Saved data entries:
Lemma rne_mono (N1 N2 D : Z) : 0 < D -> N1 <= N2 -> rne N1 D <= rne N2 D.
Proof.
  intros HD Hle.
  pose proof (Z.div_le_mono N1 N2 D HD Hle) as Hq.
  destruct (Z.eq_dec (N1 / D) (N2 / D)) as [Heq|Hne].
  - assert (Hr : N1 mod D <= N2 mod D).
    { pose proof (Z.div_mod N1 D ltac:(lia)). pose proof (Z.div_mod N2 D ltac:(lia)). nia. }
    unfold rne. rewrite Heq.
    pose proof (Z.mod_pos_bound N1 D HD). pose proof (Z.mod_pos_bound N2 D HD).
    destruct (loc_cases N1 D HD) as [[H1 ->]|[(H1 & H1' & ->)|[[H1 ->]|[H1 ->]]]];
    destruct (loc_cases N2 D HD) as [[H2 ->]|[(H2 & H2' & ->)|[[H2 ->]|[H2 ->]]]];
      simpl; try lia; destruct (Z.even (N2 / D)); lia.
  - pose proof (rne_floor_ceil N1 D HD). pose proof (rne_floor_ceil N2 D HD). lia.
Qed.

(** The rounding depends on the fraction only. *)
Lemma rne_scale (N D k : Z) : 0 < D -> 0 < k -> rne (N * k) (D * k) = rne N D.
Proof.
  intros HD Hk. unfold rne, loc.
  rewrite Z.div_mul_cancel_r by lia. rewrite Z.mul_mod_distr_r by lia.
  destruct (Z.eqb_spec (N mod D * k) 0) as [H|H], (Z.eqb_spec (N mod D) 0) as [H'|H'];
    try reflexivity; try nia.
  destruct (Z.compare_spec (2 * (N mod D)) D), (Z.compare_spec (2 * (N mod D * k)) (D * k));
    try reflexivity; nia.
Qed.

Lemma rne_ratio (N1 D1 N2 D2 : Z) :
  0 < D1 -> 0 < D2 -> N1 * D2 = N2 * D1 -> rne N1 D1 = rne N2 D2.
Proof.
  intros H1 H2 Heq.
  rewrite <- (rne_scale N1 D1 D2 H1 H2), <- (rne_scale N2 D2 D1 H2 H1).
  rewrite Heq. f_equal. lia.
Qed.

(** ** Shifting a significand right *)

Lemma shr_record_of_loc_inv (m : Z) (l : location) :
  shr_m (shr_record_of_loc m l) = m /\
  loc_of_shr_record (shr_record_of_loc m l) = l.
Proof. destruct l as [|[| |]]; split; reflexivity. Qed.

Lemma shr_1_nonneg (m : Z) (r s : bool) :
  0 <= m -> shr_1 (Build_shr_record m r s) = Build_shr_record (m / 2) (Z.odd m) (r || s).
Proof.
  intros Hm. destruct m as [|[p|p|]|p]; try lia; simpl shr_1; f_equal.
  - apply Z.div_unique with 1; lia.
  - apply Z.div_unique with 0; lia.
Qed.
(** * frontsense: runtime branch coverage

    A model of the runtime collector (src/core/runtime-collector.ts) and of the
    Babel instrumentation pass (src/babel-plugin.ts), with the properties of
    the branch statistics, of the sampling gate, of the execution summary and
    of the rewritten conditionals.

    Conventions of the model.
    - JavaScript objects live in a heap and are named by references, so that
      two names for one object see each other's writes.
    - A plain object used as a table is an association list kept in insertion
      order; own keys are enumerated as the language does (array-index keys
      first, ascending, then the other keys in insertion order).
    - The keys of a table are branch ids and file names; none of them is the
      name of a property inherited from [Object.prototype].
    - Counters are natural numbers (they start at 0 and are only incremented);
      clock readings and rates are exact rationals standing for the doubles.
    - Strings are sequences of one-byte characters (ASCII source text). *)

From Stdlib Require Import ZArith QArith Qround Qabs String Ascii List Bool Lia Lqa.
From stdpp Require Import base option list strings pretty.

Local Open Scope string_scope.
Local Open Scope list_scope.
Local Open Scope Z_scope.

(** ** JavaScript primitives *)

Module Js.

(** Primitive values that reach the collector as the result of a test. *)
Inductive value :=
  | VUndefined
  | VNull
  | VBool (b : bool)
  | VNum (n : Z)
  | VStr (s : string).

What the exercise asks: Restate the data above exactly, keeping each word as it stands.

Answer box:
Lemma rne_mono (N1 N2 D : Z) : 0 < D -> N1 <= N2 -> rne N1 D <= rne N2 D.
Proof.
  intros HD Hle.
  pose proof (Z.div_le_mono N1 N2 D HD Hle) as Hq.
  destruct (Z.eq_dec (N1 / D) (N2 / D)) as [Heq|Hne].
  - assert (Hr : N1 mod D <= N2 mod D).
    { pose proof (Z.div_mod N1 D ltac:(lia)). pose proof (Z.div_mod N2 D ltac:(lia)). nia. }
    unfold rne. rewrite Heq.
    pose proof (Z.mod_pos_bound N1 D HD). pose proof (Z.mod_pos_bound N2 D HD).
    destruct (loc_cases N1 D HD) as [[H1 ->]|[(H1 & H1' & ->)|[[H1 ->]|[H1 ->]]]];
    destruct (loc_cases N2 D HD) as [[H2 ->]|[(H2 & H2' & ->)|[[H2 ->]|[H2 ->]]]];
      simpl; try lia; destruct (Z.even (N2 / D)); lia.
  - pose proof (rne_floor_ceil N1 D HD). pose proof (rne_floor_ceil N2 D HD). lia.
Qed.

(** The rounding depends on the fraction only. *)
Lemma rne_scale (N D k : Z) : 0 < D -> 0 < k -> rne (N * k) (D * k) = rne N D.
Proof.
  intros HD Hk. unfold rne, loc.
  rewrite Z.div_mul_cancel_r by lia. rewrite Z.mul_mod_distr_r by lia.
  destruct (Z.eqb_spec (N mod D * k) 0) as [H|H], (Z.eqb_spec (N mod D) 0) as [H'|H'];
    try reflexivity; try nia.
  destruct (Z.compare_spec (2 * (N mod D)) D), (Z.compare_spec (2 * (N mod D * k)) (D * k));
    try reflexivity; nia.
Qed.

Lemma rne_ratio (N1 D1 N2 D2 : Z) :
  0 < D1 -> 0 < D2 -> N1 * D2 = N2 * D1 -> rne N1 D1 = rne N2 D2.
Proof.
  intros H1 H2 Heq.
  rewrite <- (rne_scale N1 D1 D2 H1 H2), <- (rne_scale N2 D2 D1 H2 H1).
  rewrite Heq. f_equal. lia.
Qed.

(** ** Shifting a significand right *)

Lemma shr_record_of_loc_inv (m : Z) (l : location) :
  shr_m (shr_record_of_loc m l) = m /\
  loc_of_shr_record (shr_record_of_loc m l) = l.
Proof. destruct l as [|[| |]]; split; reflexivity. Qed.

Lemma shr_1_nonneg (m : Z) (r s : bool) :
  0 <= m -> shr_1 (Build_shr_record m r s) = Build_shr_record (m / 2) (Z.odd m) (r || s).
Proof.
  intros Hm. destruct m as [|[p|p|]|p]; try lia; simpl shr_1; f_equal.
  - apply Z.div_unique with 1; lia.
  - apply Z.div_unique with 0; lia.
Qed.
(** * frontsense: runtime branch coverage

    A model of the runtime collector (src/core/runtime-collector.ts) and of the
    Babel instrumentation pass (src/babel-plugin.ts), with the properties of
    the branch statistics, of the sampling gate, of the execution summary and
    of the rewritten conditionals.

    Conventions of the model.
    - JavaScript objects live in a heap and are named by references, so that
      two names for one object see each other's writes.
    - A plain object used as a table is an association list kept in insertion
      order; own keys are enumerated as the language does (array-index keys
      first, ascending, then the other keys in insertion order).
    - The keys of a table are branch ids and file names; none of them is the
      name of a property inherited from [Object.prototype].
    - Counters are natural numbers (they start at 0 and are only incremented);
      clock readings and rates are exact rationals standing for the doubles.
    - Strings are sequences of one-byte characters (ASCII source text). *)

From Stdlib Require Import ZArith QArith Qround Qabs String Ascii List Bool Lia Lqa.
From stdpp Require Import base option list strings pretty.

Local Open Scope string_scope.
Local Open Scope list_scope.
Local Open Scope Z_scope.

(** ** JavaScript primitives *)

Module Js.

(** Primitive values that reach the collector as the result of a test. *)
Inductive value :=
  | VUndefined
  | VNull
  | VBool (b : bool)
  | VNum (n : Z)
  | VStr (s : string).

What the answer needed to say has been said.